- [Work to complete]
Within the entries below, the lines from the one with "(4 * inject_Z" through the one with "assert (A3 : (F" are to be set down exactly, both ends kept.

#### Input for this task ####

(** * remote-archive-decompression-server: path-addressable extraction layer

    A shallow embedding of [archiver.go] (package [archiver]: the three entry
    filters and the extractor wrapper) and of [cmd/server.go] (path
    resolution, pagination, Range parsing, the range reader and the [/down]
    handler), with the Go
    library functions they call ([strings], [path], [strconv], [io.Reader],
    the [Extract] loop of github.com/mholt/archiver/v4 and the part of gin's
    response writer that the handlers drive).

    Conventions.
    - A Go [string] is its byte sequence: [list ascii].  String literals are
      written as Rocq strings and coerced.
    - Go [int] and [int64] are [Z] with the two's-complement wrap-around of
      64-bit arithmetic written out ([wrap64]).
    - [[]byte] is [list Byte.byte].
    - A Go [error] is [option error]; [None] is [nil].  A function returning
      [(T, error)] returns a pair or a sum, as convenient.
    - A run-time panic ([make] with a length out of range, slice bounds out
      of range) is
      an explicit outcome. *)

From Stdlib Require Import Ascii String.
From Stdlib Require Import List Bool Arith ZArith Lia.
Import ListNotations.

Open Scope string_scope.
Open Scope list_scope.
Open Scope Z_scope.

(** A Go string: a sequence of bytes. *)
Definition str := list ascii.

Definition go (s : string) : list ascii := list_ascii_of_string s.
Coercion go : string >-> list.

(* ================================================================= *)
(** ** Package [strings] *)

Module strings.

(** [a == b] on strings. *)
Fixpoint eqb (a b : str) : bool :=
  match a, b with
  | [], [] => true
  | x :: a', y :: b' => Ascii.eqb x y && eqb a' b'
  | _, _ => false
  end.

(** [strings.HasPrefix(s, prefix)]. *)
Fixpoint HasPrefix (s prefix : str) {struct prefix} : bool :=
  match prefix, s with
  | [], _ => true
  | p :: prefix', c :: s' => Ascii.eqb c p && HasPrefix s' prefix'
  | _ :: _, [] => false
  end.

(** [strings.HasSuffix(s, suffix)]: some tail of [s] is [suffix]. *)
Fixpoint HasSuffix (s suffix : str) : bool :=
  eqb s suffix ||
  match s with
  | [] => false
  | _ :: s' => HasSuffix s' suffix
  end.

(** [strings.Contains(s, substr)]: [substr] starts at some index of [s]. *)
Fixpoint Contains (s substr : str) : bool :=
  HasPrefix s substr ||
  match s with
  | [] => false
  | _ :: s' => Contains s' substr
  end.

(** [strings.TrimPrefix(s, prefix)]: [s[len(prefix):]] when [s] starts with
    [prefix], and [s] unchanged otherwise. *)
Definition TrimPrefix (s prefix : str) : str :=
  if HasPrefix s prefix then skipn (length prefix) s else s.

(** [strings.TrimSuffix(s, suffix)]: [s[:len(s)-len(suffix)]] when [s] ends
    with [suffix], and [s] unchanged otherwise. *)
Definition TrimSuffix (s suffix : str) : str :=
  if HasSuffix s suffix then firstn (length s - length suffix) s else s.

(** [strings.Count(s, substr)] for a one-byte [substr], the only use in the
    source ([strings.Count(fileDir, "/")]); Go dispatches that case to
    [bytealg.CountString]. *)
Fixpoint CountByte (s : str) (c : ascii) : Z :=
  match s with
  | [] => 0
  | x :: s' => (if Ascii.eqb x c then 1 else 0) + CountByte s' c
  end.

(** [strings.Split(s, sep)] for a one-byte separator ([","] and ["-"] in
    the source): the pieces between the separators, [Count(s, sep) + 1] of
    them; [Split("", sep)] is the one-element list holding [""]. *)
Fixpoint Split (s : str) (sep : ascii) : list str :=
  match s with
  | [] => [[]]
  | c :: s' =>
      if Ascii.eqb c sep then [] :: Split s' sep
      else match Split s' sep with
           | piece :: pieces => (c :: piece) :: pieces
           | [] => [[c]]
           end
  end.

(** [strings.ReplaceAll(s, old, new)] for one-byte [old] and [new]
    (["\\"] by ["/"] in the source). *)
Definition ReplaceAllByte (s : str) (old new : ascii) : str :=
  map (fun c => if Ascii.eqb c old then new else c) s.

(** The UTF-8 encodings of the code points for which [unicode.IsSpace]
    holds: the six ASCII ones, U+0085, U+00A0, U+1680, U+2000..U+200A,
    U+2028, U+2029, U+202F, U+205F and U+3000. *)
Definition spaceEncodings : list (list nat) :=
  [ [9]; [10]; [11]; [12]; [13]; [32];
    [194; 133]; [194; 160]; [225; 154; 128];
    [226; 128; 128]; [226; 128; 129]; [226; 128; 130]; [226; 128; 131];
    [226; 128; 132]; [226; 128; 133]; [226; 128; 134]; [226; 128; 135];
    [226; 128; 136]; [226; 128; 137]; [226; 128; 138];
    [226; 128; 168]; [226; 128; 169]; [226; 128; 175];
    [226; 129; 159]; [227; 128; 128] ]%nat.

Definition spaces : list str := map (map ascii_of_nat) spaceEncodings.
Definition spacesRev : list str := map (@rev ascii) spaces.

(** The first encoding of [encs] that [s] starts with. *)
Definition leadingSpace (encs : list str) (s : str) : option str :=
  find (HasPrefix s) encs.
(** A number of two decimal places nearest to a binary64 quotient of about
    [4] is as near to [4] as one nearest to the exact quotient can be: the
    rounding of the quotient is too small to reach the next hundredth. *)
Lemma hundredths_of_quotient (ft n : Z) (x f : Q) :
  1 <= ft ->
  (4 * inject_Z ft - 2 <= x * inject_Z ft)%Q ->
  (x * inject_Z ft < 4 * inject_Z ft + 2)%Q ->
  (x - (1 # 2 ^ 51) <= f)%Q -> (f <= x + (1 # 2 ^ 51))%Q ->
  nearest (f * 100) n ->
  (inject_Z ft * (inject_Z n / 100 - 4) <= 2 + inject_Z ft * (1 # 200))%Q
  /\ (- (2 + inject_Z ft * (1 # 200)) <= inject_Z ft * (inject_Z n / 100 - 4))%Q.
Proof.
  intros Hft Hx1 Hx2 Hf1 Hf2 [N1 N2].
  assert (He : (1 # 2 ^ 51 <= 1 # 1000000000000000)%Q)
    by (apply Qle_bool_iff; vm_compute; reflexivity).
  assert (He0 : (0 <= 1 # 2 ^ 51)%Q) by discriminate.
  set (eps := (1 # 2 ^ 51)%Q) in *.
  assert (HF : (1 <= inject_Z ft)%Q).
  { change 1%Q with (inject_Z 1). rewrite <- Zle_Qle. exact Hft. }
  set (F := inject_Z ft) in *. set (N := inject_Z n) in *.
  assert (E : (F * (N / 100 - 4) == (2 * F * N - 800 * F) * (1 # 200))%Q)
    by field.
  rewrite E. clear E.
  destruct (Z.le_gt_cases ft 1000000000000) as [Hsmall | Hlarge].
  - assert (HF' : (F <= 1000000000000)%Q).
    { unfold F. change 1000000000000%Q with (inject_Z 1000000000000).
      rewrite <- Zle_Qle. exact Hsmall. }
    assert (A1 : (F * N <= F * (f * 100 + (1 # 2)))%Q)
      by (apply Qmult_le_l; lra).
    assert (A1' : (F * (f * 100 - (1 # 2)) < F * N)%Q)
      by (apply Qmult_lt_l; lra).
    assert (A2 : (F * f <= F * (x + eps))%Q) by (apply Qmult_le_l; lra).
    assert (A2' : (F * (x - eps) <= F * f)%Q) by (apply Qmult_le_l; lra).
    assert (A3 : (F * eps <= 1000000000000 * eps)%Q)
      by (apply Qmult_le_compat_r; lra).
    assert (U : (2 * F * N < 801 * F + 401)%Q) by lra.
    assert (L : (799 * F - 401 < 2 * F * N)%Q) by lra.
    assert (UZ : 2 * ft * n < 801 * ft + 401).
    { rewrite Zlt_Qlt, inject_Z_plus, !inject_Z_mult.
      fold F N. change (inject_Z 2) with 2%Q. change (inject_Z 801) with 801%Q.
      change (inject_Z 401) with 401%Q. exact U. }
    assert (LZ : 799 * ft - 401 < 2 * ft * n).
    { rewrite Zlt_Qlt. unfold Z.sub.
      rewrite inject_Z_plus, inject_Z_opp, !inject_Z_mult.
      fold F N. change (inject_Z 2) with 2%Q. change (inject_Z 799) with 799%Q.
      change (inject_Z 401) with 401%Q. lra. }
    assert (UZ' : 2 * ft * n <= 801 * ft + 400) by lia.
    assert (LZ' : 799 * ft + - (400) <= 2 * ft * n) by lia.
    rewrite Zle_Qle in UZ', LZ'.
    rewrite inject_Z_plus, !inject_Z_mult in UZ'.
    rewrite inject_Z_plus, inject_Z_opp, !inject_Z_mult in LZ'.
    fold F N in UZ', LZ'.
    change (inject_Z 2) with 2%Q in *. change (inject_Z 801) with 801%Q in *.
    change (inject_Z 799) with 799%Q in *. change (inject_Z 400) with 400%Q in *.
    split; lra.
  - assert (HF' : (1000000000000 < F)%Q).
    { unfold F. change 1000000000000%Q with (inject_Z 1000000000000).
      rewrite <- Zlt_Qlt. lia. }
    assert (Hup : (x < 4 + (1 # 10000000000))%Q).
    { destruct (Qlt_le_dec x (4 + (1 # 10000000000))) as [ok | bad]; [exact ok |].
      assert (B : ((4 + (1 # 10000000000)) * F <= x * F)%Q)
        by (apply Qmult_le_compat_r; lra).
      lra. }
    assert (Hdn : (4 - (1 # 10000000000) < x)%Q).
    { destruct (Qlt_le_dec (4 - (1 # 10000000000)) x) as [ok | bad]; [exact ok |].
      assert (B : (x * F <= (4 - (1 # 10000000000)) * F)%Q)
        by (apply Qmult_le_compat_r; lra).
      lra. }
    assert (Hn1 : n <= 400).
    { apply Z_le_of_Q_lt_succ. fold N. change (inject_Z 400) with 400%Q. lra. }
    assert (Hn2 : 400 <= n).
    { apply Z_le_of_Q_pred_lt. fold N. change (inject_Z 400) with 400%Q. lra. }
    assert (En : (F * N == F * 400)%Q).
    { unfold N. replace n with 400 by lia. reflexivity. }
    split; lra.
Qed.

####

- [Task result]
  (4 * inject_Z ft - 2 <= x * inject_Z ft)%Q ->
  (x * inject_Z ft < 4 * inject_Z ft + 2)%Q ->
  (x - (1 # 2 ^ 51) <= f)%Q -> (f <= x + (1 # 2 ^ 51))%Q ->
  nearest (f * 100) n ->
  (inject_Z ft * (inject_Z n / 100 - 4) <= 2 + inject_Z ft * (1 # 200))%Q
  /\ (- (2 + inject_Z ft * (1 # 200)) <= inject_Z ft * (inject_Z n / 100 - 4))%Q.
Proof.
  intros Hft Hx1 Hx2 Hf1 Hf2 [N1 N2].
  assert (He : (1 # 2 ^ 51 <= 1 # 1000000000000000)%Q)
    by (apply Qle_bool_iff; vm_compute; reflexivity).
  assert (He0 : (0 <= 1 # 2 ^ 51)%Q) by discriminate.
  set (eps := (1 # 2 ^ 51)%Q) in *.
  assert (HF : (1 <= inject_Z ft)%Q).
  { change 1%Q with (inject_Z 1). rewrite <- Zle_Qle. exact Hft. }
  set (F := inject_Z ft) in *. set (N := inject_Z n) in *.
  assert (E : (F * (N / 100 - 4) == (2 * F * N - 800 * F) * (1 # 200))%Q)
    by field.
  rewrite E. clear E.
  destruct (Z.le_gt_cases ft 1000000000000) as [Hsmall | Hlarge].
  - assert (HF' : (F <= 1000000000000)%Q).
    { unfold F. change 1000000000000%Q with (inject_Z 1000000000000).
      rewrite <- Zle_Qle. exact Hsmall. }
    assert (A1 : (F * N <= F * (f * 100 + (1 # 2)))%Q)
      by (apply Qmult_le_l; lra).
    assert (A1' : (F * (f * 100 - (1 # 2)) < F * N)%Q)
      by (apply Qmult_lt_l; lra).
    assert (A2 : (F * f <= F * (x + eps))%Q) by (apply Qmult_le_l; lra).
    assert (A2' : (F * (x - eps) <= F * f)%Q) by (apply Qmult_le_l; lra).
    assert (A3 : (F * eps <= 1000000000000 * eps)%Q)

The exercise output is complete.